> Problem to solve:
From the first line to the last, please write out the data exactly.
[Opening Input material section]
(** X10. What each kind of file gives.  A text file gives the post parsed
    from its content when the body is not empty and nothing otherwise; a
    document gives the post parsed from its non-blank paragraphs joined by
    newlines, and nothing at all when documents are not supported; a path
    that is not there gives nothing; any other extension is reported as
    unsupported and the file is not read. *)
Theorem load_post_from_file_by_type (U : Unicode) (filepath : str) (w : World) :
  let loaded content :=
    if nonempty (text (parse_post_content U content))
    then Some (mkPost (basename filepath) (text (parse_post_content U content))
                 (images (parse_post_content U content)))
    else None in
  (forall content,
     lower U (splitext_ext filepath) = py ".txt" ->
     fs w !! filepath = Some (TextFile content) ->
     fst (load_post_from_file U filepath w) = inr (loaded content))
  /\ (forall paragraphs,
        lower U (splitext_ext filepath) = py ".docx" ->
        fs w !! filepath = Some (DocxFile paragraphs) ->
        fst (load_post_from_file U filepath w)
        = inr (if docx_support w
               then loaded (join [NEWLINE]
                              (List.filter (fun p => nonempty (strip p)) paragraphs))
               else None))
  /\ (fs w !! filepath = None -> fst (load_post_from_file U filepath w) = inr None)
  /\ (lower U (splitext_ext filepath) <> py ".txt" ->
      lower U (splitext_ext filepath) <> py ".docx" ->
      load_post_from_file U filepath w
      = (inr None, printed w [PrintReading (basename filepath);
                              PrintUnsupported (lower U (splitext_ext filepath))])).
Proof.
  intros loaded.
  destruct (load_post_from_file_content U filepath w) as [evs H].
  cbn zeta in H. unfold str_eqb in H.
  split; [|split; [|split]].
  - intros content Hext Hfs. rewrite H, Hext, Hfs. reflexivity.
  - intros paragraphs Hext Hfs. rewrite H, Hext, Hfs.
    rewrite bool_decide_false by discriminate.
    rewrite bool_decide_true by reflexivity.
    destruct (docx_support w); reflexivity.
  - intros Hfs. rewrite H, Hfs.
    destruct (bool_decide _); [reflexivity|].
    destruct (bool_decide _ && docx_support w); reflexivity.
  - intros Htxt Hdocx. unfold load_post_from_file. cbn zeta.
    erewrite bind_ok by apply print_printed. unfold str_eqb.
    rewrite !bool_decide_false by assumption. cbn [orb].
    erewrite bind_ok by apply print_printed. rewrite printed_app. reflexivity.
Qed.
[Closing Input material section]
> Solution to this problem:
(** X10. What each kind of file gives.  A text file gives the post parsed
    from its content when the body is not empty and nothing otherwise; a
    document gives the post parsed from its non-blank paragraphs joined by
    newlines, and nothing at all when documents are not supported; a path
    that is not there gives nothing; any other extension is reported as
    unsupported and the file is not read. *)
Theorem load_post_from_file_by_type (U : Unicode) (filepath : str) (w : World) :
  let loaded content :=
    if nonempty (text (parse_post_content U content))
    then Some (mkPost (basename filepath) (text (parse_post_content U content))
                 (images (parse_post_content U content)))
    else None in
  (forall content,
     lower U (splitext_ext filepath) = py ".txt" ->
     fs w !! filepath = Some (TextFile content) ->
     fst (load_post_from_file U filepath w) = inr (loaded content))
  /\ (forall paragraphs,
        lower U (splitext_ext filepath) = py ".docx" ->
        fs w !! filepath = Some (DocxFile paragraphs) ->
        fst (load_post_from_file U filepath w)
        = inr (if docx_support w
               then loaded (join [NEWLINE]
                              (List.filter (fun p => nonempty (strip p)) paragraphs))
               else None))
  /\ (fs w !! filepath = None -> fst (load_post_from_file U filepath w) = inr None)
  /\ (lower U (splitext_ext filepath) <> py ".txt" ->
      lower U (splitext_ext filepath) <> py ".docx" ->
      load_post_from_file U filepath w
      = (inr None, printed w [PrintReading (basename filepath);
                              PrintUnsupported (lower U (splitext_ext filepath))])).
Proof.
  intros loaded.
  destruct (load_post_from_file_content U filepath w) as [evs H].
  cbn zeta in H. unfold str_eqb in H.
  split; [|split; [|split]].
  - intros content Hext Hfs. rewrite H, Hext, Hfs. reflexivity.
  - intros paragraphs Hext Hfs. rewrite H, Hext, Hfs.
    rewrite bool_decide_false by discriminate.
    rewrite bool_decide_true by reflexivity.
    destruct (docx_support w); reflexivity.
  - intros Hfs. rewrite H, Hfs.
    destruct (bool_decide _); [reflexivity|].
    destruct (bool_decide _ && docx_support w); reflexivity.
  - intros Htxt Hdocx. unfold load_post_from_file. cbn zeta.
    erewrite bind_ok by apply print_printed. unfold str_eqb.
    rewrite !bool_decide_false by assumption. cbn [orb].
    erewrite bind_ok by apply print_printed. rewrite printed_app. reflexivity.
Qed.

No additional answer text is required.